▶ _Task statement_: Return, word for word, the lines of the listing below from the one with "(** Times are in nanoseconds. *)" through the one with "Context (cfg : FairnessQueueConfig).", and no other lines.

▶ _Provided material_:
◇ ◇ ◇ ◇ ◇ ◇ ◇

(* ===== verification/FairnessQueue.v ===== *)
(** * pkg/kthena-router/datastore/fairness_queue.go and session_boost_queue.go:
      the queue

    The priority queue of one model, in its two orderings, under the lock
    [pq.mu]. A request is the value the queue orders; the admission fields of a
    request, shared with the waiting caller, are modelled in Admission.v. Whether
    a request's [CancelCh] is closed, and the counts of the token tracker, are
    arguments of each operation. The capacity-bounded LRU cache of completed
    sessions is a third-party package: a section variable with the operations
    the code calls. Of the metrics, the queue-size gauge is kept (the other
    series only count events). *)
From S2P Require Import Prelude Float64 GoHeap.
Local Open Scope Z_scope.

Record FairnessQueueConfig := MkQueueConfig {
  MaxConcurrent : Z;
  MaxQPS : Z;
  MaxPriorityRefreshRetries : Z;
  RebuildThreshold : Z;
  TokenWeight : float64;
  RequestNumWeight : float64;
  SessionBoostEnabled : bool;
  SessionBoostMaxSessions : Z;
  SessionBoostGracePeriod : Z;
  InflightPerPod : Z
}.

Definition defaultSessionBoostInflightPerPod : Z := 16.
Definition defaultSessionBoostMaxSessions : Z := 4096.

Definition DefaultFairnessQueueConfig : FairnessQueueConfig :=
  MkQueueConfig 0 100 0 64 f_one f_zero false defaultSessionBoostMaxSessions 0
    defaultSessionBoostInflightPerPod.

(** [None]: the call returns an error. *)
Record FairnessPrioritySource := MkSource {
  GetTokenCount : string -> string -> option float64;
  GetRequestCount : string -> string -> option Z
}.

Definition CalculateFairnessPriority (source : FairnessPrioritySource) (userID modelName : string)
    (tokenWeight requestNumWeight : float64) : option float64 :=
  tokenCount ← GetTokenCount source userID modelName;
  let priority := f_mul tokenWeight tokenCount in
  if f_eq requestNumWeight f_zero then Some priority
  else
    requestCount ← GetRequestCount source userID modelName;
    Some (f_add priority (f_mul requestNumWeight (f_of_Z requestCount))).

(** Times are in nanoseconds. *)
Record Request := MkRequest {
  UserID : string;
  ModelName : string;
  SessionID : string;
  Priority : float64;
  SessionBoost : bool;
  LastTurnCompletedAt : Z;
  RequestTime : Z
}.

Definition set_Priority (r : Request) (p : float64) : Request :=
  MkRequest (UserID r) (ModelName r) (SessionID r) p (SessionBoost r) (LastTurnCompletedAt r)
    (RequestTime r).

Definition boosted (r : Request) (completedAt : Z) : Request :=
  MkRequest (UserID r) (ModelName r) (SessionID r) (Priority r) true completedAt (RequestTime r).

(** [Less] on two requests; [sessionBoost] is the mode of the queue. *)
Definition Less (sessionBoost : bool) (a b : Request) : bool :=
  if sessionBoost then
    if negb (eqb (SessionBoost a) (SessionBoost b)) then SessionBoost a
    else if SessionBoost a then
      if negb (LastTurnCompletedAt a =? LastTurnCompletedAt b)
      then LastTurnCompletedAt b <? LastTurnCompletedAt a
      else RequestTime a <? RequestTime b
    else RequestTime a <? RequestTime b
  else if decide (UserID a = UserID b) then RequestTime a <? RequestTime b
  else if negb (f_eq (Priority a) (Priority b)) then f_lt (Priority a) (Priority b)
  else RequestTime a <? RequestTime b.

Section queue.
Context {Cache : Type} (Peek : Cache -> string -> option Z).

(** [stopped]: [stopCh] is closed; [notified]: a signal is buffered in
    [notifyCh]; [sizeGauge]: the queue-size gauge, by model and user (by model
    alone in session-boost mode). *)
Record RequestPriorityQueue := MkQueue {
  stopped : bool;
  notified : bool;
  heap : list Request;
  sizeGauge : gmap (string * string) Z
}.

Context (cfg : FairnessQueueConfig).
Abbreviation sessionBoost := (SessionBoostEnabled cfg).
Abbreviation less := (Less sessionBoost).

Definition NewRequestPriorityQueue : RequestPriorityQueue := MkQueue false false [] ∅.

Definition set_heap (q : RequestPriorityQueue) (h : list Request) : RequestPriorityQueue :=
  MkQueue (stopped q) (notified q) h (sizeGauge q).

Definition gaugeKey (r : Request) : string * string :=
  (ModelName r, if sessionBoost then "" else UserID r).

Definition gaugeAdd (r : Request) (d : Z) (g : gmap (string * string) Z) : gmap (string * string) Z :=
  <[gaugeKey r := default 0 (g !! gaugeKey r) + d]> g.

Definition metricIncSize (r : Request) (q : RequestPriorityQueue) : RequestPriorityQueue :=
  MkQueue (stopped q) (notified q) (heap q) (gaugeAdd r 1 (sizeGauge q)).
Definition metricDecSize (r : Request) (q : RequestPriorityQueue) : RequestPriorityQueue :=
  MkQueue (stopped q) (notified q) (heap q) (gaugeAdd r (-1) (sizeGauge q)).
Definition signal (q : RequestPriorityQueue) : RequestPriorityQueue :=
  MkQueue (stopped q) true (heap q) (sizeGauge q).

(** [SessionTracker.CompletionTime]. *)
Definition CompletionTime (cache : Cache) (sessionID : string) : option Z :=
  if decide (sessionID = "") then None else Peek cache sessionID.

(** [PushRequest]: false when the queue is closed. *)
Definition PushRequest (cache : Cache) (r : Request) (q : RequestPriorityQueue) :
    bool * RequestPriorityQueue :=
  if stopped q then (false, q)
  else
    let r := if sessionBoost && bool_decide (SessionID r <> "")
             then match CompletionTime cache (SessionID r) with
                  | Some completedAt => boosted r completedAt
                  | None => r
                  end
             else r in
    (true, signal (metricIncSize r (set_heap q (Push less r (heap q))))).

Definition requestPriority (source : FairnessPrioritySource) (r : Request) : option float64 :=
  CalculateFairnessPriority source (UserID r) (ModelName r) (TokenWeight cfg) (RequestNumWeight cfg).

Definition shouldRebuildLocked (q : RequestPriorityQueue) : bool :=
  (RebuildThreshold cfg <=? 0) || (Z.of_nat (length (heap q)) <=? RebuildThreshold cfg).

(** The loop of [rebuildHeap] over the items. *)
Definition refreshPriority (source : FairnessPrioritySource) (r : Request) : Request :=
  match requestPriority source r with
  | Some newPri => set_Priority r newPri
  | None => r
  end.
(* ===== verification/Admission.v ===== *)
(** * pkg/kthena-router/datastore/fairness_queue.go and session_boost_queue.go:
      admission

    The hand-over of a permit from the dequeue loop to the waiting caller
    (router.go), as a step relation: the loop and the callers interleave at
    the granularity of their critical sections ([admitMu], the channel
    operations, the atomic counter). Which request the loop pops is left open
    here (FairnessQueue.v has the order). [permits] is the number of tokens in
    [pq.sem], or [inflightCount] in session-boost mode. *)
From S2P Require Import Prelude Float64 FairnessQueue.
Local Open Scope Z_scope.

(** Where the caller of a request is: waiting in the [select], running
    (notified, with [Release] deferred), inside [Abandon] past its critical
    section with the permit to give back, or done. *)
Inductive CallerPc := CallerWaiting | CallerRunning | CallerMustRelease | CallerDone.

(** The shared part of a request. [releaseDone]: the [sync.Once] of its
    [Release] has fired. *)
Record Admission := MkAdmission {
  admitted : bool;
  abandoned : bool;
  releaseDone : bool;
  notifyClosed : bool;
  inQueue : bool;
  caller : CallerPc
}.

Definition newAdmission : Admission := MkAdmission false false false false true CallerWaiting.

◇ ◇ ◇ ◇ ◇ ◇ ◇

▶ _Response_:
(** Times are in nanoseconds. *)
Record Request := MkRequest {
  UserID : string;
  ModelName : string;
  SessionID : string;
  Priority : float64;
  SessionBoost : bool;
  LastTurnCompletedAt : Z;
  RequestTime : Z
}.

Definition set_Priority (r : Request) (p : float64) : Request :=
  MkRequest (UserID r) (ModelName r) (SessionID r) p (SessionBoost r) (LastTurnCompletedAt r)
    (RequestTime r).

Definition boosted (r : Request) (completedAt : Z) : Request :=
  MkRequest (UserID r) (ModelName r) (SessionID r) (Priority r) true completedAt (RequestTime r).

(** [Less] on two requests; [sessionBoost] is the mode of the queue. *)
Definition Less (sessionBoost : bool) (a b : Request) : bool :=
  if sessionBoost then
    if negb (eqb (SessionBoost a) (SessionBoost b)) then SessionBoost a
    else if SessionBoost a then
      if negb (LastTurnCompletedAt a =? LastTurnCompletedAt b)
      then LastTurnCompletedAt b <? LastTurnCompletedAt a
      else RequestTime a <? RequestTime b
    else RequestTime a <? RequestTime b
  else if decide (UserID a = UserID b) then RequestTime a <? RequestTime b
  else if negb (f_eq (Priority a) (Priority b)) then f_lt (Priority a) (Priority b)
  else RequestTime a <? RequestTime b.

Section queue.
Context {Cache : Type} (Peek : Cache -> string -> option Z).

(** [stopped]: [stopCh] is closed; [notified]: a signal is buffered in
    [notifyCh]; [sizeGauge]: the queue-size gauge, by model and user (by model
    alone in session-boost mode). *)
Record RequestPriorityQueue := MkQueue {
  stopped : bool;
  notified : bool;
  heap : list Request;
  sizeGauge : gmap (string * string) Z
}.

Context (cfg : FairnessQueueConfig).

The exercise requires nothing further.